**Task description:** Copy exactly the stretch of data below from the line with "(for_each f l)." through the line with "intros Hf. induction l as [|x l IH]; cbn [map_tx];", including both of those lines.

**Entries taken from a collection:**
(* ===== verification/StoreReplay.v ===== *)
(** Requests to the function store that are sent again: the idempotency table only grows, calls are never removed, and so a repeated
    [create_call] finds the call it made. *)

From S2P Require Import Prelude Decimal StoreTables StoreSpecs StoreCalls StoreOutcomes StoreInvariant StoreSafety StoreRuns StoreActors StoreRefs StoreExamples.

(** ** What is kept *)

Record lasts (d d' : Db) : Prop := mkLasts {
  ls_keys : idempotency d ⊆ idempotency d';
  ls_calls id : is_Some (calls d !! id) -> is_Some (calls d' !! id) }.

#[global] Instance lasts_preorder : PreOrder lasts.
Proof.
  split; [intros d; by split|]. intros d1 d2 d3 [K1 C1] [K2 C2]. split; [by etrans|auto].
Qed.

Definition keeps_keys {A} (m : tx Db A) : Prop := forall d, post m d (fun _ d' => lasts d d').

Lemma keys_bind {A B} (m : tx Db A) (k : A -> tx Db B) : keeps_keys m -> (forall x, keeps_keys (k x)) -> keeps_keys (m ≫= k).
Proof.
  intros Hm Hk d. apply post_bind. eapply post_mono; [apply Hm|]. cbv beta. intros x d1 H1. eapply post_mono; [apply Hk|]. cbv beta. intros y d2 H2. by etrans.
Qed.
Lemma keys_for_each {A} (f : A -> tx Db ()) l : (forall x, keeps_keys (f x)) -> keeps_keys (for_each f l).
Proof. intros Hf. induction l as [|x l IH]; cbn [for_each]; [intros d; tx_steps; reflexivity|]. apply keys_bind; auto. Qed.
Lemma keys_map_tx {A B} (f : A -> tx Db B) l : (forall x, keeps_keys (f x)) -> keeps_keys (map_tx f l).
Proof.
  intros Hf. induction l as [|x l IH]; cbn [map_tx]; [intros d; tx_steps; reflexivity|].
  apply keys_bind; [done|]. intros y. apply keys_bind; [done|]. intros ys d. tx_steps. reflexivity.
Qed.
Lemma keys_on_call {A} e id (m : tx CallState A) : keeps_keys (on_call e id m).
Proof.
  intros d. apply post_on_call. intros c Hc. apply post_intro. intros x c' _. split; cbn; [done|]. intros i Hi. rewrite lookup_insert_is_Some'. auto.
Qed.
Lemma keys_insert_call id row : keeps_keys (set_calls (insert id row)).
Proof. intros d. unfold set_calls. tx_steps. split; cbn; [done|]. intros i Hi. rewrite lookup_insert_is_Some'. auto. Qed.
Lemma keys_put s r f x now : keeps_keys (put_idempotency s r f x now).
Proof.
  intros d. unfold put_idempotency, set_idempotency. case_bool_decide; tx_steps; [reflexivity|]. split; cbn; [|done].
  apply negb_true_iff, bool_decide_eq_false, eq_None_not_Some in Hr. by apply insert_subseteq.
Qed.

Ltac keeps_keys :=
  cbv zeta;
  lazymatch goal with
  | |- keeps_keys (_ ≫= _) => apply keys_bind; [|intros ?]; keeps_keys
  | |- keeps_keys (for_each _ _) => apply keys_for_each; intros ?; keeps_keys
  | |- keeps_keys (map_tx _ _) => apply keys_map_tx; intros ?; keeps_keys
  | |- keeps_keys (on_call _ _ _) => apply keys_on_call
  | |- keeps_keys (set_calls (insert _ _)) => apply keys_insert_call
  | |- keeps_keys (put_idempotency _ _ _ _ _) => apply keys_put
  | |- keeps_keys (match ?x with _ => _ end) => destruct x; keeps_keys
  | |- keeps_keys (mret _) => intros ?; tx_steps; reflexivity
  | |- keeps_keys (read _) => intros ?; tx_steps; reflexivity
  | |- keeps_keys (fail _) => intros ?; tx_steps
  | |- keeps_keys (require _ _) => intros ?; tx_steps; reflexivity
  | |- keeps_keys (lift _) => intros ?; tx_steps; reflexivity
  | |- keeps_keys (modify _) => intros ?; tx_steps; by split
  | |- keeps_keys ?m => let h := head_of m in unfold h; keeps_keys
  end.

Section replay.
Context `{Prost}.

Lemma run_keys op now : keeps_keys (run op now).
Proof. destruct op; cbn [run]; unfold quiet; keeps_keys. Qed.

Lemma run_actor_keys op now : keeps_keys (run_actor op now).
Proof. destruct op; cbn [run_actor]; keeps_keys. Qed.

(** Any operation on calls or actors. *)
Inductive store_step (d d' : Db) : Prop :=
  | step_call op now ts : run op now d = Ok (ts, d') -> store_step d d'
  | step_actor op now x : run_actor op now d = Ok (x, d') -> store_step d d'.

Lemma steps_last d d' : rtc store_step d d' -> lasts d d'.
Proof.
  induction 1 as [d|d d1 d2 [op now ts Hr|op now x Hr] _ IH]; [reflexivity|..]; (etrans; [|exact IH]).
  - exact (post_use _ _ _ _ _ (run_keys op now d) Hr).
  - exact (post_use _ _ _ _ _ (run_actor_keys op now d) Hr).
Qed.

Lemma post_skip {A B} (m : tx Db A) (k : A -> tx Db B) d Q : (forall x d', post (k x) d' Q) -> post (m ≫= k) d Q.
Proof. intros Hk. apply post_bind, post_intro. auto. Qed.

Lemma post_call_record id d (Q : CallRecord -> Db -> Prop) : (forall c, calls d !! id = Some c -> Q (record_of c) d) -> post (call_record id) d Q.
Proof. intros HQ. by apply post_on_call_read. Qed.

(** The row that a request leaves. *)
Lemma create_call_key enc fp id q now d :
  cr_request_id q <> [] ->
  post (create_call enc fp id q now) d (fun x d' => exists call_id c,
    idempotency d' !! (bs "create_call", cr_request_id q) = Some (fp, call_id) /\ calls d' !! call_id = Some c /\ x = record_of c).
Proof.
  intros Hq. unfold create_call. apply post_bind, post_lift. intros [] _. destruct (cr_type q) as [k|]; [|done].
  destruct (cr_target q) as [[[rev|] receiver]|]; [|done..]. apply post_bind. unfold idempotent_resource. rewrite bool_decide_eq_false_2 by done.
  apply post_bind, post_read. destruct (idempotency d !! (bs "create_call", cr_request_id q)) as [[old rid]|] eqn:E.
  - case_bool_decide; [|done]. apply post_ret, post_call_record. subst old. eauto.
  - apply post_ret. apply post_skip. intros spec d1. apply post_skip. intros _ d2. apply post_skip. intros _ d3. apply post_skip. intros _ d4.
    apply post_skip. intros _ d5. apply post_bind. unfold put_idempotency, set_idempotency. rewrite bool_decide_eq_false_2 by done. tx_steps.
    apply post_call_record. cbn. intros c Hc. exists id, c. by rewrite lookup_insert_eq.
Qed.

(** The call that a request is checked to have made. *)
Lemma create_call_again enc fp fp' id q now d call_id :
  validate_call_request q = Ok () -> cr_request_id q <> [] -> idempotency d !! (bs "create_call", cr_request_id q) = Some (fp, call_id) ->
  create_call enc fp' id q now d = if bool_decide (fp = fp') then call_record call_id d else Err Invalid.
Proof.
  intros Hv Hq Hk. unfold create_call, mbind, tx_bind, lift. rewrite Hv. unfold validate_call_request in Hv.
  destruct (cr_type q) as [k|]; [|done]. cbn in Hv. destruct (cr_target q) as [[[rev|] receiver]|]; [|done..].
  unfold idempotent_resource, read, mbind, tx_bind. rewrite bool_decide_eq_false_2 by done. rewrite Hk. repeat case_bool_decide; try congruence; reflexivity.
Qed.

Lemma create_call_valid enc fp id q now d x d' : create_call enc fp id q now d = Ok (x, d') -> validate_call_request q = Ok ().
Proof. unfold create_call, mbind, tx_bind, lift. by destruct (validate_call_request q) as [[]|]. Qed.

(** C11: A call is created once.  After a [create_call] with a request id has committed, in every later database the same request, whatever
    its fresh id, returns the record of that call as it is then and changes nothing; under the same request id, any
    request with another fingerprint is refused.  The fingerprint that the code takes of a request is an argument; later steps are
    operations on calls and actors. *)
Theorem create_call_once enc fp id q now d x d' d'' :
  create_call enc fp id q now d = Ok (x, d') -> cr_request_id q <> [] -> rtc store_step d' d'' ->
  exists call_id c c'', calls d' !! call_id = Some c /\ x = record_of c /\ calls d'' !! call_id = Some c'' /\
    (forall enc' id' now', create_call enc' fp id' q now' d'' = Ok (record_of c'', d'')) /\
    (forall enc' fp' id' q' now', fp' <> fp -> cr_request_id q' = cr_request_id q -> exists e, create_call enc' fp' id' q' now' d'' = Err e).
Proof.
  intros Hc Hq Hs. destruct (post_use _ _ _ _ _ (create_call_key enc fp id q now d Hq) Hc) as (call_id & c & Hk & Hcall & Hx).
  destruct (steps_last _ _ Hs) as [Hkeys Hcalls]. apply (lookup_weaken _ _ _ _ Hk) in Hkeys as Hk2. destruct (Hcalls call_id) as [c'' Hc'']; [by eexists|].
  exists call_id, c, c''. split_and!; [done..| |].
  - intros enc' id' now'. rewrite (create_call_again _ fp _ _ _ _ _ call_id) by (done || by eapply create_call_valid).
    rewrite bool_decide_eq_true_2 by done. unfold call_record, on_call, read. rewrite Hc'', insert_id by done. by destruct d''.
  - intros enc' fp' id' q' now' Hne He. destruct (create_call enc' fp' id' q' now' d'') as [[y d3]|e] eqn:E; [|by exists e].
    rewrite <- He in Hk2, Hq. rewrite (create_call_again _ fp _ _ _ _ _ call_id) in E by (done || by eapply create_call_valid).
    rewrite bool_decide_eq_false_2 in E by congruence. done.
Qed.
End replay.

Module ReplayExamples.
Import StoreExamples.
#[local] Existing Instance plain.

(** The call of the examples, created under a request id, leased, and asked for again. *)
Definition named_request : CreateCallRequest :=
  mkCreateCallRequest (cr_type request) (cr_target request) (cr_inputs request) true None [5].
Definition m1 : Db := Eval vm_compute in after (OpCreate enc [77] [9] named_request) 10 empty.
Definition m2 : Db := Eval vm_compute in after (OpLease None [21] [31] 100 false) 20 m1.

Lemma create_call_once_witness : exists call_id c, calls m2 !! call_id = Some c /\ create_call enc [77] [10] named_request 50 m2 = Ok (record_of c, m2) /\
  exists e, create_call enc [78] [10] named_request 50 m2 = Err e.
Proof.
  destruct (create_call enc [77] [9] named_request 10 empty) as [[x d]|e] eqn:E; [|vm_compute in E; discriminate E].
  assert (d = m1) as Hd by (vm_compute in E; injection E as _ <-; vm_compute; reflexivity). subst d.
  destruct (create_call_once enc [77] [9] named_request 10 empty x m1 m2 E) as (call_id & c & c2 & _ & _ & Hc2 & Hsame & Hother).
  - discriminate.
  - apply rtc_once. apply (step_call m1 m2 (OpLease None [21] [31] 100 false) 20 [t1]). vm_compute. reflexivity.
  - exists call_id, c2. split; [exact Hc2|]. split; [apply Hsame|]. apply Hother; [discriminate|reflexivity].
Defined.
End ReplayExamples.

**Answer to the problem:**
Lemma keys_for_each {A} (f : A -> tx Db ()) l : (forall x, keeps_keys (f x)) -> keeps_keys (for_each f l).
Proof. intros Hf. induction l as [|x l IH]; cbn [for_each]; [intros d; tx_steps; reflexivity|]. apply keys_bind; auto. Qed.
Lemma keys_map_tx {A B} (f : A -> tx Db B) l : (forall x, keeps_keys (f x)) -> keeps_keys (map_tx f l).
Proof.
  intros Hf. induction l as [|x l IH]; cbn [map_tx]; [intros d; tx_steps; reflexivity|].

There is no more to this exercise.